(* ===== verification/GoStrings.v ===== *)
(** * The string functions of the Go agent

    What the agent uses of Go's [strconv] and [strings] packages: [ParseUint]
    and [ParseInt] in base ten with their overflow checks at machine width,
    [TrimSpace], [Split] on a newline, [ReplaceAll] of a byte, [Contains].  Go
    strings are byte strings; [TrimSpace] is modelled for ASCII text, which is
    what the kernel writes.  The lemmas relate the parsers to the decimal value
    of a string and to [pretty], the shortest decimal numeral. *)

From stdpp Require Import base list strings pretty numbers.
From Stdlib Require Import ZArith Lia Ascii.
From S2P Require Import Prelude.

Open Scope Z_scope.

(** ** strconv *)

Inductive num_result := NumOk (v : Z) | ErrSyntax | ErrRange.

Definition byte_val (c : ascii) : Z := Z.of_N (N_of_ascii c).
Definition is_digit (c : ascii) : bool := (48 <=? byte_val c) && (byte_val c <=? 57).
Definition digit_val (c : ascii) : Z := byte_val c - 48.

(** [maxUint64/10 + 1] *)
Definition cutoff10 : Z := (u64_mod - 1) / 10 + 1.

(** The loop of [ParseUint(s, 10, bitSize)]; a letter is a digit out of base
    ten, so every byte that is not a decimal digit is a syntax error. *)
Fixpoint parse_uint_loop (max_val n : Z) (s : string) : num_result :=
  match s with
  | EmptyString => NumOk n
  | String c s' =>
      if negb (is_digit c) then ErrSyntax else
      if cutoff10 <=? n then ErrRange else
      let n := u64 (n * 10) in
      let n1 := u64 (n + digit_val c) in
      if (n1 <? n) || (max_val <? n1) then ErrRange
      else parse_uint_loop max_val n1 s'
  end.

Definition ParseUint (s : string) (bit_size : Z) : num_result :=
  match s with
  | EmptyString => ErrSyntax
  | _ => parse_uint_loop (2 ^ bit_size - 1) 0 s
  end.

(** [ParseInt(s, 10, bitSize)] *)
Definition ParseInt (s : string) (bit_size : Z) : num_result :=
  match s with
  | EmptyString => ErrSyntax
  | String c s' =>
      let neg := Ascii.eqb c "-" in
      let body := if Ascii.eqb c "+" || neg then s' else s in
      let cutoff := 2 ^ (bit_size - 1) in
      match ParseUint body bit_size with
      | ErrSyntax => ErrSyntax
      | r =>
          let un := match r with NumOk v => v | _ => 2 ^ bit_size - 1 end in
          if negb neg && (cutoff <=? un) then ErrRange else
          if neg && (cutoff <? un) then ErrRange else
          NumOk (if neg then - un else un)
      end
  end.

(** ** strings *)

Definition nl : ascii := "010".
Definition is_space (c : ascii) : bool :=
  ((9 <=? byte_val c) && (byte_val c <=? 13)) || (byte_val c =? 32).

Fixpoint trim_left (s : string) : string :=
  match s with
  | String c s' => if is_space c then trim_left s' else s
  | EmptyString => EmptyString
  end.
(** A byte stays when something that is not space follows or it is one. *)
Fixpoint trim_right (s : string) : string :=
  match s with
  | EmptyString => EmptyString
  | String c s' =>
      match trim_right s' with
      | EmptyString => if is_space c then EmptyString else String c EmptyString
      | t => String c t
      end
  end.
Definition TrimSpace (s : string) : string := trim_right (trim_left s).

(** [Split(s, sep)] for a one-byte separator: always at least one piece. *)
Fixpoint Split (sep : ascii) (s : string) : list string :=
  match s with
  | EmptyString => [EmptyString]
  | String c s' =>
      if Ascii.eqb c sep then EmptyString :: Split sep s'
      else match Split sep s' with
           | w :: ws => String c w :: ws
           | [] => [String c EmptyString]
           end
  end.

(** [ReplaceAll(s, old, new)] for one-byte arguments. *)
Fixpoint ReplaceAll (s : string) (old new : ascii) : string :=
  match s with
  | EmptyString => EmptyString
  | String c s' => String (if Ascii.eqb c old then new else c) (ReplaceAll s' old new)
  end.

(** [Contains(s, sub)] *)
Fixpoint Contains (s sub : string) : bool :=
  String.prefix sub s ||
  match s with String _ s' => Contains s' sub | EmptyString => false end.

(** ** The decimal value of a string *)

Fixpoint decimal_from (n : Z) (s : string) : option Z :=
  match s with
  | EmptyString => Some n
  | String c s' => if is_digit c then decimal_from (n * 10 + digit_val c) s' else None
  end.
Definition decimal (s : string) : option Z :=
  match s with EmptyString => None | _ => decimal_from 0 s end.

Lemma digit_val_range c : is_digit c = true -> 0 <= digit_val c <= 9.
Proof. unfold is_digit, digit_val. rewrite andb_true_iff, !Z.leb_le. lia. Qed.

Lemma decimal_from_ge s : forall n v, 0 <= n -> decimal_from n s = Some v -> n <= v.
Proof.
  induction s as [|c s IH]; simpl; intros n v Hn.
  - intros [= <-]. lia.
  - destruct (is_digit c) eqn:E; [|done]. pose proof (digit_val_range c E).
    intros Hv. apply IH in Hv; lia.
Qed.

(** The checks of the loop stop exactly the values that do not fit. *)
Lemma parse_uint_loop_spec b s : 0 <= b <= 64 -> forall n v, 0 <= n < 2 ^ b ->
  parse_uint_loop (2 ^ b - 1) n s = NumOk v <-> decimal_from n s = Some v /\ v < 2 ^ b.
Proof.
  intros Hb. assert (Hpow : 2 ^ b <= u64_mod).
  { change u64_mod with (2 ^ 64). apply Z.pow_le_mono_r; lia. }
  induction s as [|c s IH]; simpl; intros n v Hn; [naive_solver lia|].
  destruct (is_digit c) eqn:E; simpl; [|naive_solver].
  pose proof (digit_val_range c E) as Hd.
  assert (Hbig : 2 ^ b <= n * 10 + digit_val c ->
    ~ (decimal_from (n * 10 + digit_val c) s = Some v /\ v < 2 ^ b)).
  { intros H [Hv ?]. apply decimal_from_ge in Hv; lia. }
  unfold cutoff10. change ((u64_mod - 1) / 10 + 1) with 1844674407370955162.
  destruct (Z.leb_spec 1844674407370955162 n).
  { split; [done|]. intros H'. destruct Hbig; [unfold u64_mod in *; lia | done]. }
  rewrite (u64_small (n * 10)) by (unfold is_u64, u64_mod; lia).
  destruct (decide (n * 10 + digit_val c < u64_mod)) as [Hf|Hf].
  - rewrite u64_small by (unfold is_u64; lia).
    destruct (Z.ltb_spec (n * 10 + digit_val c) (n * 10)); [lia|]. simpl.
    destruct (Z.ltb_spec (2 ^ b - 1) (n * 10 + digit_val c)).
    + split; [done|]. intros H'. destruct Hbig; [lia | done].
    + apply IH. lia.
  - replace (u64 (n * 10 + digit_val c)) with (n * 10 + digit_val c - u64_mod)
      by (unfold u64, u64_mod in *; Z.div_mod_to_equations; lia).
    destruct (Z.ltb_spec (n * 10 + digit_val c - u64_mod) (n * 10)); [|unfold u64_mod in *; lia].
    simpl. split; [done|]. intros H'. destruct Hbig; [lia | done].
Qed.

Lemma ParseUint_spec s b v : 0 <= b <= 64 ->
  ParseUint s b = NumOk v <-> decimal s = Some v /\ v < 2 ^ b.
Proof.
  intros Hb. unfold ParseUint, decimal. destruct s as [|c s]; [naive_solver|].
  apply parse_uint_loop_spec; [done|]. pose proof (Z.pow_pos_nonneg 2 b). lia.
Qed.

Lemma decimal_nonneg s v : decimal s = Some v -> 0 <= v.
Proof. destruct s; [done|]. by apply decimal_from_ge. Qed.

(** ** Numerals *)

Lemma pretty_digit d : (d < 10)%N ->
  is_digit (pretty_N_char d) = true /\ digit_val (pretty_N_char d) = Z.of_N d /\
  is_space (pretty_N_char d) = false.
Proof.
  intros Hd.
  assert (d = 0 \/ d = 1 \/ d = 2 \/ d = 3 \/ d = 4 \/ d = 5 \/ d = 6 \/ d = 7 \/ d = 8 \/ d = 9)%N
    as H by lia.
  repeat destruct H as [->|H]; [vm_compute; auto.. | subst; vm_compute; auto].
Qed.

Lemma decimal_from_pretty (x : N) : forall s,
  decimal_from 0 (pretty_N_go x s) = decimal_from (Z.of_N x) s.
Proof.
  induction (N.lt_wf_0 x) as [x _ IH]. intros s.
  destruct (decide (x = 0%N)) as [->|Hx]; [by rewrite pretty_N_go_0|].
  rewrite pretty_N_go_step by lia. rewrite IH by (apply N.div_lt; lia).
  destruct (pretty_digit (x `mod` 10)) as (E1 & E2 & _); [apply N.mod_lt; lia|].
  simpl. rewrite E1, E2. f_equal. rewrite N2Z.inj_mod, N2Z.inj_div.
  pose proof (Z.div_mod (Z.of_N x) 10). lia.
Qed.

Lemma pretty_nonempty (x : N) : pretty x <> "".
Proof.
  unfold pretty, pretty_N. destruct (decide (x = 0%N)) as [|Hx]; [done|].
  intros E. pose proof (decimal_from_pretty x "") as H. rewrite E in H. simpl in H.
  injection H. lia.
Qed.

Lemma decimal_pretty (x : N) : decimal (pretty x) = Some (Z.of_N x).
Proof.
  pose proof (pretty_nonempty x) as Hne. unfold decimal.
  destruct (pretty x) eqn:E; [done|]. rewrite <- E. clear Hne E.
  unfold pretty, pretty_N. destruct (decide (x = 0%N)) as [->|Hx]; [done|].
  by rewrite decimal_from_pretty.
Qed.

(** The first byte of a numeral is a digit, not a sign. *)
Lemma digit_not_sign c : is_digit c = true -> Ascii.eqb c "+" = false /\ Ascii.eqb c "-" = false.
Proof. intros H. split; apply Ascii.eqb_neq; intros ->; by vm_compute in H. Qed.

Lemma decimal_from_head n c s v : decimal_from n (String c s) = Some v -> is_digit c = true.
Proof. simpl. by destruct (is_digit c). Qed.

(** An unsigned numeral below the sign bit is parsed by [ParseInt] as it is. *)
Lemma ParseInt_decimal s b v : 1 <= b <= 64 -> decimal s = Some v -> v < 2 ^ (b - 1) ->
  ParseInt s b = NumOk v.
Proof.
  intros Hb Hs Hv.
  assert (Hdouble : 2 ^ b = 2 * 2 ^ (b - 1)) by (rewrite <- Z.pow_succ_r by lia; f_equal; lia).
  pose proof (decimal_nonneg _ _ Hs).
  assert (Hu : ParseUint s b = NumOk v) by (apply ParseUint_spec; [lia | split; [done | lia]]).
  destruct s as [|c s]; [done|]. unfold ParseInt.
  destruct (digit_not_sign c) as [-> ->]; [by eapply decimal_from_head|]. cbn [orb].
  rewrite Hu. cbn. destruct (Z.leb_spec (2 ^ (b - 1)) v); [lia | done].
Qed.

(** ** Trimming and splitting *)

Lemma trim_comm s : trim_right (trim_left s) = trim_left (trim_right s).
Proof.
  induction s as [|c s IH]; simpl; [done|].
  destruct (is_space c) eqn:E; simpl.
  - rewrite IH. destruct (trim_right s) eqn:Et; simpl; [done | by rewrite E].
  - destruct (trim_right s); simpl; by rewrite E.
Qed.

Lemma TrimSpace_of_right s t : trim_right s = trim_right t -> TrimSpace s = TrimSpace t.
Proof. unfold TrimSpace. rewrite !trim_comm. by intros ->. Qed.

Lemma Split_cons sep s : exists w ws, Split sep s = w :: ws.
Proof.
  induction s as [|c s (w & ws & E)]; simpl; [eauto|].
  destruct (Ascii.eqb c sep); [eauto|]. rewrite E. eauto.
Qed.

Lemma Split_step sep c s :
  Split sep (String c s) =
    if Ascii.eqb c sep then "" :: Split sep s
    else match Split sep s with w :: ws => String c w :: ws | [] => [String c ""] end.
Proof. reflexivity. Qed.

Lemma nl_space : is_space nl = true.
Proof. reflexivity. Qed.

Lemma omap_cons {A B} (f : A -> option B) x l :
  omap f (x :: l) = match f x with Some y => y :: omap f l | None => omap f l end.
Proof. reflexivity. Qed.

(** What a line-wise reader that trims its lines and skips blank ones sees is
    not changed by trimming the whole text first. *)
Section Lines.
Context {A : Type} (parse : string -> option A).
Hypothesis parse_blank : parse "" = None.

Definition read_lines (s : string) : list A := omap (fun l => parse (TrimSpace l)) (Split nl s).

Lemma read_lines_left s : read_lines (trim_left s) = read_lines s.
Proof.
  induction s as [|c s IH]; [done|]. simpl. destruct (is_space c) eqn:E; [|done].
  rewrite IH. unfold read_lines. simpl. destruct (Ascii.eqb c nl).
  - simpl. change (TrimSpace "") with "". by rewrite parse_blank.
  - destruct (Split_cons nl s) as (w & ws & ->). simpl.
    replace (TrimSpace (String c w)) with (TrimSpace w); [done|].
    unfold TrimSpace. simpl. by rewrite E.
Qed.

(** First lines agree up to trailing space, the rest line by line. *)
Lemma split_trim_right s w ws w' ws' :
  Split nl s = w :: ws -> Split nl (trim_right s) = w' :: ws' ->
  trim_right w = trim_right w' /\
  omap (fun l => parse (TrimSpace l)) ws = omap (fun l => parse (TrimSpace l)) ws'.
Proof.
  revert w ws w' ws'.
  induction s as [|c s IH]; intros w ws w' ws' H1 H2; [simpl in *; naive_solver|].
  destruct (Split_cons nl s) as (x & xs & E1).
  destruct (Split_cons nl (trim_right s)) as (x' & xs' & E2).
  destruct (IH _ _ _ _ E1 E2) as [Hw Hws]. pose proof (TrimSpace_of_right _ _ Hw) as Ht.
  cbn [Split] in H1. rewrite E1 in H1. cbn [trim_right] in H2.
  destruct (trim_right s) as [|d t] eqn:Et.
  - simpl in E2. injection E2 as <- <-. simpl in Hw, Hws.
    destruct (Ascii.eqb_spec c nl) as [->|Hc].
    + rewrite nl_space in H2. simpl in *. simplify_eq. simpl.
      rewrite Ht. change (TrimSpace "") with "". by rewrite parse_blank.
    + injection H1 as <- <-. destruct (is_space c) eqn:Es; simpl in H2.
      * injection H2 as <- <-. simpl. by rewrite Hw, Es.
      * apply Ascii.eqb_neq in Hc. rewrite Hc in H2. injection H2 as <- <-. simpl. by rewrite Hw.
  - rewrite Split_step, E2 in H2. destruct (Ascii.eqb_spec c nl) as [->|Hc].
    + simplify_eq. split; [done|]. by rewrite !omap_cons, Ht, Hws.
    + simplify_eq. simpl. by rewrite Hw.
Qed.

Lemma read_lines_right s : read_lines (trim_right s) = read_lines s.
Proof.
  destruct (Split_cons nl s) as (w & ws & E1).
  destruct (Split_cons nl (trim_right s)) as (w' & ws' & E2).
  destruct (split_trim_right _ _ _ _ _ E1 E2) as [Hw Hws].
  unfold read_lines. rewrite E1, E2, !omap_cons.
  by rewrite (TrimSpace_of_right _ _ Hw), Hws.
Qed.

Lemma read_lines_trim s : read_lines (TrimSpace s) = read_lines s.
Proof. unfold TrimSpace. by rewrite read_lines_right, read_lines_left. Qed.

End Lines.

(** One line per word, each ended by a newline. *)
Definition unlines (ws : list string) : string :=
  foldr (fun w s => w +:+ String nl s) "" ws.

Fixpoint no_byte (p : ascii -> bool) (s : string) : bool :=
  match s with EmptyString => true | String c s' => negb (p c) && no_byte p s' end.

Lemma Split_line w s :
  no_byte (fun c => Ascii.eqb c nl) w = true -> Split nl (w +:+ String nl s) = w :: Split nl s.
Proof.
  induction w as [|c w IH]; simpl; [done|].
  rewrite andb_true_iff, negb_true_iff. intros [-> Hw]. by rewrite IH.
Qed.

Lemma Split_unlines ws :
  Forall (fun w => no_byte (fun c => Ascii.eqb c nl) w = true) ws ->
  Split nl (unlines ws) = ws ++ [""].
Proof. induction 1; simpl; [done|]. rewrite Split_line by done. by f_equal. Qed.

Lemma trim_id s : no_byte is_space s = true -> TrimSpace s = s.
Proof.
  intros H. unfold TrimSpace.
  assert (trim_left s = s) as ->.
  { destruct s; simpl in *; [done|]. apply andb_true_iff in H as [H _].
    apply negb_true_iff in H. by rewrite H. }
  induction s as [|c s IH]; simpl in *; [done|]. apply andb_true_iff in H as [Hc Hs].
  rewrite IH by done. destruct s; [|done]. apply negb_true_iff in Hc. by rewrite Hc.
Qed.

(** Numerals have no space and no newline. *)
Lemma no_byte_mono (p q : ascii -> bool) s :
  (forall c, q c = true -> p c = true) -> no_byte p s = true -> no_byte q s = true.
Proof.
  intros Hpq. induction s as [|c s IH]; simpl; [done|].
  rewrite !andb_true_iff, !negb_true_iff. intros [Hc Hs]. split; [|auto].
  destruct (q c) eqn:E; [|done]. by rewrite (Hpq c E) in Hc.
Qed.

Lemma pretty_go_no_space (x : N) : forall s,
  no_byte is_space s = true -> no_byte is_space (pretty_N_go x s) = true.
Proof.
  induction (N.lt_wf_0 x) as [x _ IH]. intros s Hs.
  destruct (decide (x = 0%N)) as [->|Hx]; [by rewrite pretty_N_go_0|].
  rewrite pretty_N_go_step by lia. apply IH; [apply N.div_lt; lia|].
  destruct (pretty_digit (x `mod` 10)) as (_ & _ & E); [apply N.mod_lt; lia|].
  simpl. by rewrite E.
Qed.

Lemma pretty_no_space (x : N) : no_byte is_space (pretty x) = true.
Proof.
  unfold pretty, pretty_N. destruct (decide (x = 0%N)); [done|].
  by apply pretty_go_no_space.
Qed.

Lemma pretty_no_nl (x : N) : no_byte (fun c => Ascii.eqb c nl) (pretty x) = true.
Proof.
  apply (no_byte_mono is_space); [|apply pretty_no_space].
  intros c H. by apply Ascii.eqb_eq in H as ->.
Qed.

• [Exercise details] Extract the lines of the preceding material that run from the line with "(** The loop" through the line with "let cutoff := 2 ^ (bit_size - 1) in", inclusive, reproducing them exactly and adding nothing.

• [Exercise response]
(** The loop of [ParseUint(s, 10, bitSize)]; a letter is a digit out of base
    ten, so every byte that is not a decimal digit is a syntax error. *)
Fixpoint parse_uint_loop (max_val n : Z) (s : string) : num_result :=
  match s with
  | EmptyString => NumOk n
  | String c s' =>
      if negb (is_digit c) then ErrSyntax else
      if cutoff10 <=? n then ErrRange else
      let n := u64 (n * 10) in
      let n1 := u64 (n + digit_val c) in
      if (n1 <? n) || (max_val <? n1) then ErrRange
      else parse_uint_loop max_val n1 s'
  end.

Definition ParseUint (s : string) (bit_size : Z) : num_result :=
  match s with
  | EmptyString => ErrSyntax
  | _ => parse_uint_loop (2 ^ bit_size - 1) 0 s
  end.

(** [ParseInt(s, 10, bitSize)] *)
Definition ParseInt (s : string) (bit_size : Z) : num_result :=
  match s with
  | EmptyString => ErrSyntax
  | String c s' =>
      let neg := Ascii.eqb c "-" in
      let body := if Ascii.eqb c "+" || neg then s' else s in
      let cutoff := 2 ^ (bit_size - 1) in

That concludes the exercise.